"Epilogue" is Episode 6 in Season 7 of "Criminal Minds." The episode aired on November 2, 2011 at 9 pm ET on CBS.
The episode opens at night with a drunk father beating on his son, Chase. Next, it's morning and a camper in a canoe pages his friend over a walkie-talkie; police have found multiple bodies in the lake. Then he sees this friend, Nick, getting blitz-attacked by Chase, who was hiding in the bushes.
Back at the BAU, we learn three male victims were found in Ridge Canyon Lake (in CA). Their bodies were weighed down with rocks and hidden in shrubbery, while all the victims originally went missing about 30 miles from the lake. Agents guess that the unsub is familiar with the lake territory and probably lives nearby.
SPOILERS!
"To die is poignantly bitter, but the idea of having to die without having lived is unbearable." - Erich Fromm
On the flight over, agents discuss how lack of physical and sexual abuse in the victims shows that the unsub gets off on drowning them. The question is whether he performs water burials to remember former victims, or if he's using water as a 'forensic countermeasure.'
Garcia informs agents that Nick's body was found 20 miles away at a different lake- Lake Banter. It wasn't weighed down like the former victims. Agents guess due to characteristics of former victims that Nick was a random kill, and the unsub is either trying to fool police or is frustrated that his normal dumping site is being used.
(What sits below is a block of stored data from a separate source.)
Lemma strip_cons_nonspace (x : N) (s : str) :
  isspace x = false -> strip (x :: s) <> [].
Proof.
  intros Hx. unfold strip, strip_by. cbn [lstrip_by]. rewrite Hx.
  intros H. apply (f_equal (@rev N)) in H. rewrite rev_involutive in H.
  simpl in H.
  assert (Hl : forall l, lstrip_by isspace (l ++ [x]) <> []).
  { induction l as [|y l IH]; simpl.
    - rewrite Hx. discriminate.
    - destruct (isspace y); [assumption|discriminate]. }
  apply (Hl (rev s)). exact H.
Qed.

Lemma document_number_not_blank (s t : str) :
  strip (lit "O_" ++ s ++ lit "_" ++ t) <> [].
Proof.
  apply (strip_cons_nonspace 79). reflexivity.
Qed.

Lemma finish_output (idx : list N) (v1 v2 v3 v4 v5 : list cell) :
  let output :=
    setitem (setitem (setitem (setitem (setitem (MkFrame [] [])
      (lit "Debtor Reference") (MkSeries idx v1))
      (lit "Document Number") (MkSeries idx v2))
      (lit "Document Date") (MkSeries idx v3))
      (lit "Document Balance") (MkSeries idx v4))
      (lit "Transaction Type") (MkSeries idx v5) in
  let mask := List.map (fun '(x, y) => keep_row x y) (combine v1 v2) in
  (debtor <- getitem output (lit "Debtor Reference") ;;
   number <- getitem output (lit "Document Number") ;;
   let mask := List.map (fun '(x, y) => keep_row x y)
                        (combine (values debtor) (values number)) in
   project (reset_index (filter_rows mask output)) output_columns)
  = Ok (MkFrame (List.map N.of_nat (seq 0 (List.length (select mask idx))))
                [ (lit "Debtor Reference", select mask v1);
                  (lit "Transaction Type", select mask v5);
                  (lit "Document Number", select mask v2);
                  (lit "Document Date", select mask v3);
                  (lit "Document Balance", select mask v4) ]).
Proof.
  reflexivity.
Qed.

Lemma transform_ok (to_datetime : cell -> option datetime)
      (rc : dict) (df : DataFrame) (c o r d a : str) :
  required rc (lit "customer") = Ok c ->
  required rc (lit "order_number") = Ok o ->
  required rc (lit "reference") = Ok r ->
  required rc (lit "date") = Ok d ->
  required rc (lit "amount") = Ok a ->
  In c (labels df) -> In o (labels df) -> In r (labels df) ->
  In d (labels df) -> In a (labels df) ->
  well_formed df ->
  let K := filter (kept c) (rows df) in
  transform to_datetime rc df
  = Ok (MkFrame (List.map N.of_nat (seq 0 (List.length K)))
                (List.map (fun '(l, g) => (l, List.map g K))
                          (output_fields to_datetime c o r d a))).
Proof.
  intros Hc Ho Hr Hd Ha Ic Io Ir Id Ia Hwf K.
  destruct (lookup_in _ _ Ic) as [vc Lc].
  destruct (lookup_in _ _ Io) as [vo Lo].
  destruct (lookup_in _ _ Ir) as [vr Lr].
  destruct (lookup_in _ _ Id) as [vd Ld].
  destruct (lookup_in _ _ Ia) as [va La].
  assert (Hlen : forall h vs, lookup h (columns df) = Some vs ->
                              List.length vs = List.length (index df)).
  { intros h vs L. apply lookup_some_in in L.
    unfold well_formed in Hwf. rewrite Forall_forall in Hwf.
    apply (Hwf _ L). }
  pose proof (column_by_rows _ _ _ _ Lc (Hlen _ _ Lc)) as Ec.
  pose proof (column_by_rows _ _ _ _ Ld (Hlen _ _ Ld)) as Ed.
  pose proof (column_by_rows _ _ _ _ La (Hlen _ _ La)) as Ea.
  fold (rows df) in Ec, Ed, Ea.
  assert (Hnum :
    apply_rows (fun rw => n <- create_document_number rc rw ;; Ok (text n)) df
    = Ok (MkSeries (index df)
            (List.map (fun rw => text (lit "O_" ++ shown (field rw o) ++ lit "_"
                                       ++ shown (field rw r))) (rows df)))).
  { unfold apply_rows.
    rewrite (sequence_map_ok _
               (fun rw => text (lit "O_" ++ shown (field rw o) ++ lit "_"
                                ++ shown (field rw r)))); [reflexivity|].
    intros rw Hin.
    destruct (rows_of_lookup _ _ _ _ _ Lo Hin) as [c1 L1].
    destruct (rows_of_lookup _ _ _ _ _ Lr Hin) as [c2 L2].
    rewrite (create_document_number_eq rc rw o r _ _ Ho (row_get_field _ _ _ L1)
               Hr (row_get_field _ _ _ L2)).
    reflexivity. }
  unfold transform. rewrite Hc. cbn [bind].
  unfold getitem at 1. rewrite Lc. cbn [bind].
  rewrite Hnum. cbn [bind]. rewrite Hd. cbn [bind].
  unfold getitem at 1. rewrite Ld. cbn [bind]. rewrite Ha. cbn [bind].
  unfold getitem at 1. rewrite La. cbn [bind].
  rewrite Ec, Ed, Ea.
  unfold apply. cbn [s_index values].
  rewrite finish_output.
  rewrite combine_map_map, !map_map.
  assert (Hmask :
    List.map (fun x : row =>
                let '(x0, y) :=
                  (field x c,
                   text (lit "O_" ++ shown (field x o) ++ lit "_" ++ shown (field x r)))
                in keep_row x0 y) (rows df)
    = List.map (kept c) (rows df)).
  { apply map_ext. intros rw. unfold keep_row, kept. cbn [notna isna text to_str].
    destruct (eqb_neq (strip (lit "O_" ++ shown (field rw o) ++ lit "_"
                               ++ shown (field rw r))) []) as [_ Hn].
    rewrite (Hn (document_number_not_blank _ _)).
    cbn [negb]. now rewrite !andb_true_r. }
  rewrite Hmask.
  rewrite !select_map_filter.
  rewrite select_length_map by (symmetry; apply rows_of_length).
  reflexivity.
Qed.
(** * jobSync.ai: the job-board crawler and its reconciliation against the store

    A shallow embedding of [backend/app/services/crawler] (the orchestrator
    [crawl_source] / [crawl_all_sources] of [__init__.py] and the four
    platform adapters [lever.py], [greenhouse.py], [workday.py], [ashby.py])
    together with the storage helpers of [backend/app/database.py], the
    endpoint [POST /trigger] of [backend/app/routers/crawl.py] that calls
    the orchestrator, and the retention job of
    [backend/app/services/retention.py] that archives and deletes rows of
    the table the crawler writes.

    Conventions of the embedding:
    - Python [str] is [string], holding the UTF-8 encoding of the text:
      a character is a byte with the continuation bytes that follow it,
      [len] counts characters, and [strip] removes the characters that
      [str.isspace] accepts, the ones outside ASCII included. Case folding
      and the classes of the regular expressions are the ASCII ones.
    - the relational store, the crawl log and the schedule of storage faults
      form an explicit [World]; code runs in a state-and-exception monad [M].
    - library code that is not part of the repository ([re], [urlparse],
      [urljoin], [datetime.fromisoformat]) and the [jobs] table's unique
      index (its DDL is not among the sources) are fields of [Externals];
      the store's reading of column [posting_date] and its [DATE_SUB] are
      fields of [StoreClock]. *)

From Stdlib Require Import ZArith Ascii String List Bool Lia DecimalString.
From stdpp Require Import base decidable option list gmap sets strings.
(** Constants of the kernel headers, which are not part of the module:
    the three error numbers, and the command [_IO('W', 1)], whose value
    depends on the kernel's encoding of ioctl commands. *)
Variables ENODEV ENOTTY EFAULT : Z.
Variable WIIMOTE_IOCTL_REQUEST_STATUS : Z.

(** The [while] loop of [device_read].  [writable k] tells whether
    [copy_to_user] to [buf + k] succeeds; [remaining] is
    [count - bytes_copied]; [ubuf] is what has been put in the user buffer.
    [inl] is the normal exit of the loop, [inr] the exit through the failed
    copy. *)
Fixpoint device_read_loop (writable : nat -> bool) (remaining : nat)
    (bytes_copied : nat) (ubuf : list ascii) (st : driver)
  : (driver * nat * list ascii) + (driver * list ascii) :=
  match remaining with
  | O => inl (st, bytes_copied, ubuf)
  | S remaining' =>
      if tail st =? head st then inl (st, bytes_copied, ubuf)
      else if negb (writable bytes_copied) then inr (st, ubuf)
      else
        device_read_loop writable remaining' (S bytes_copied)
          (ubuf ++ [circ_buffer st !!! Z.to_nat (tail st)])
          (set_tail (Z.rem (tail st + 1) CIRC_BUFFER_SIZE) st)
  end.

(** Returns the new state, the return value and the bytes written to the
    user buffer. *)
Definition device_read (writable : nat -> bool) (count : nat) (st : driver)
  : driver * Z * list ascii :=
  match device_read_loop writable count 0 [] (mutex_lock st) with
  | inl (st', bytes_copied, ubuf) =>
      (mutex_unlock st', Z.of_nat bytes_copied, ubuf)
  | inr (st', ubuf) => (mutex_unlock st', - EFAULT, ubuf)
  end.

Definition status_request : list byte := [x15; x00].

(** [hw_ret] is what [hid_hw_raw_request] answers when it is called. *)
Definition device_ioctl (hw_ret : Z) (cmd : Z) (st : driver) : driver * Z :=
  if cmd =? WIIMOTE_IOCTL_REQUEST_STATUS then
    match wii_hid_dev st with
    | Some dev =>
        (push_hw_request
           (mkRequest dev (nth 0 status_request x00) status_request
              (Z.of_nat (length status_request))
              HID_OUTPUT_REPORT HID_REQ_SET_REPORT) st,
         hw_ret)
    | None => (st, - ENODEV)
    end
  else (st, - ENOTTY).

(** ** Sequences of operations *)

(** What can happen to the loaded module: the HID core probes or removes a
    device or delivers a report, code of the module stores bytes in the ring
    buffer, a process reads the device or issues an ioctl. *)
Inductive op : Type :=
  | OpProbe (hdev : hid_device) (parse_ret start_ret : Z)
  | OpRemove (hdev : hid_device)
  | OpRawEvent (data : list byte)
  | OpWrite (data : list ascii)
  | OpRead (writable : nat -> bool) (count : nat)
  | OpIoctl (hw_ret : Z) (cmd : Z).

Definition step (st : driver) (o : op) : driver :=
  match o with
  | OpProbe hdev parse_ret start_ret => fst (wii_probe hdev parse_ret start_ret st)
  | OpRemove hdev => wii_remove hdev st
  | OpRawEvent data => fst (wii_raw_event data st)
  | OpWrite data => circ_buffer_write data st
  | OpRead writable count => fst (fst (device_read writable count st))
  | OpIoctl hw_ret cmd => fst (device_ioctl hw_ret cmd st)
  end.

Definition run (ops : list op) (st : driver) : driver :=
  fold_left step ops st.



(** ** What holds between two operations *)

(** The array and its indices are sound, the mutex is free, the connected
    flag agrees with the device pointer, and the cached battery level is the
    unknown mark or the value of a byte. *)
Definition driver_inv (st : driver) : Prop :=
  buf_ok st /\
  circ_mutex st = false /\
  ((wii_connected st = 1 /\ wii_hid_dev st <> None) \/
   (wii_connected st = 0 /\ wii_hid_dev st = None)) /\
  (wii_last_battery st = -1 \/ 0 <= wii_last_battery st <= 255).

(** Successive writes. *)
Definition write_all (ws : list (list ascii)) (st : driver) : driver :=
  fold_left (fun s w => circ_buffer_write w s) ws st.

(** None of the successive writes leaves its loop early. *)
Fixpoint no_drop (ws : list (list ascii)) (st : driver) : Prop :=
  match ws with
  | [] => True
  | w :: ws' => stored w st = length w /\ no_drop ws' (circ_buffer_write w st)
  end.

(** Successive reads, each with its own user buffer and count: the final
    state and, per read, the return value and the bytes delivered. *)
Fixpoint read_all (reads : list ((nat -> bool) * nat)) (st : driver)
  : driver * list (Z * list ascii) :=
  match reads with
  | [] => (st, [])
  | (writable, count) :: reads' =>
      let r := device_read writable count st in
      let rest := read_all reads' r.1.1 in
      (rest.1, (r.1.2, r.2) :: rest.2)
  end.

(** A list cut into pieces of at most the given sizes, front first. *)
Fixpoint chunks (counts : list nat) (l : list ascii) : list (list ascii) :=
  match counts with
  | [] => []
  | n :: counts' => take n l :: chunks counts' (drop n l)
  end.

(** ** The history of a run *)

(** The cached battery level after an operation, given the level before:
    only a status report of at least two bytes changes it. *)
Definition level_after (level : Z) (o : op) : Z :=
  match o with
  | OpRawEvent (id :: b :: _) => if u8 id =? 0x20 then u8 b else level
  | _ => level
  end.

(** The device pointer after an operation, given the pointer before: a
    probe whose two kernel calls succeed sets it, a removal clears it. *)
Definition device_after (dev : option hid_device) (o : op) : option hid_device :=
  match o with
  | OpProbe hdev parse_ret start_ret =>
      if (parse_ret =? 0) && (start_ret =? 0) then Some hdev else dev
  | OpRemove _ => None
  | _ => dev
  end.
Prentiss and Reid discover from the ME that the unsub drowned his victims and then tried to resuscitate them, but was unsuccessful. Only the first victim showed no signs of resuscitation, as he was strangled and then drowned. This suggests that the unsub feels powerful in bringing these victims back to life, which implies that the unsub feels powerless in his everyday life.
Meanwhile, we see the unsub tamper with a girl's jet-ski, lead her away on shore, and then drown/try to resuscitate her. Clearly his methods of kill stem from an incident with his abusive father; his father pushed him into the water and, failing to resuscitate him, buried him (although we clearly see the son/unsub is still alive).
Agents make their profile: The unsub is a white male, mid-late 20s, a local, and a 'sadist with a god-complex who gets off on killing victims over and over.' He switched from dragging and burying bigger victims to targeting smaller, weaker victims and not dragging them whatsoever. Blood left on the last victim indicates the unsub has cancer of the blood- he's dying- and this could explain why he's not bothering to weigh his victims down anymore.
Jake Shepherd, the first victim, was attending a baptism when the unsub found him- like the unsub, Jake had an accident and was technically dead but came back to life. Agents suspect that the unsub may be drowning/bringing his victims back to life in order to talk to them about what death is like, as he too is dying. Meanwhile, the unsub picks up another male victim, under the ruse that his mother was in an accident.
Agents learn that the first victim, Jake, was a hoodlum that turned into a 'saved' believer after witnessing a glimpse of light when he passed to the other side. Reid chimes in that when he almost died, he saw a similar light, but Prentiss only saw darkness. Agents agree that the unsub may've had a former near-death experience, and because he's dying now a second and final time, he wants to see if the experience will be the same. Thus, he wants his victims to have two near-death experiences so he can compare.
From Garcia, agents learn that the unsub, named Chase, killed his father but was diagnosed with cancer at age 10; now he has three months to live. Agents find Chase holding his next victim at knifepoint; he lets the victim go, and tries to drown himself, but agents save him.
"The timing of death, like the ending of a story, gives a changed meaning to what preceded it." - Mary Catherine Bateson Overall, this episode was interesting as throughout its entirety, viewers were unsure of exactly what the unsub's motives were. By the conclusion, however, we see the plot-holes. Why didn't the unsub just do some online research? Seems a lot quicker than repeatedly drowning numerous innocent people.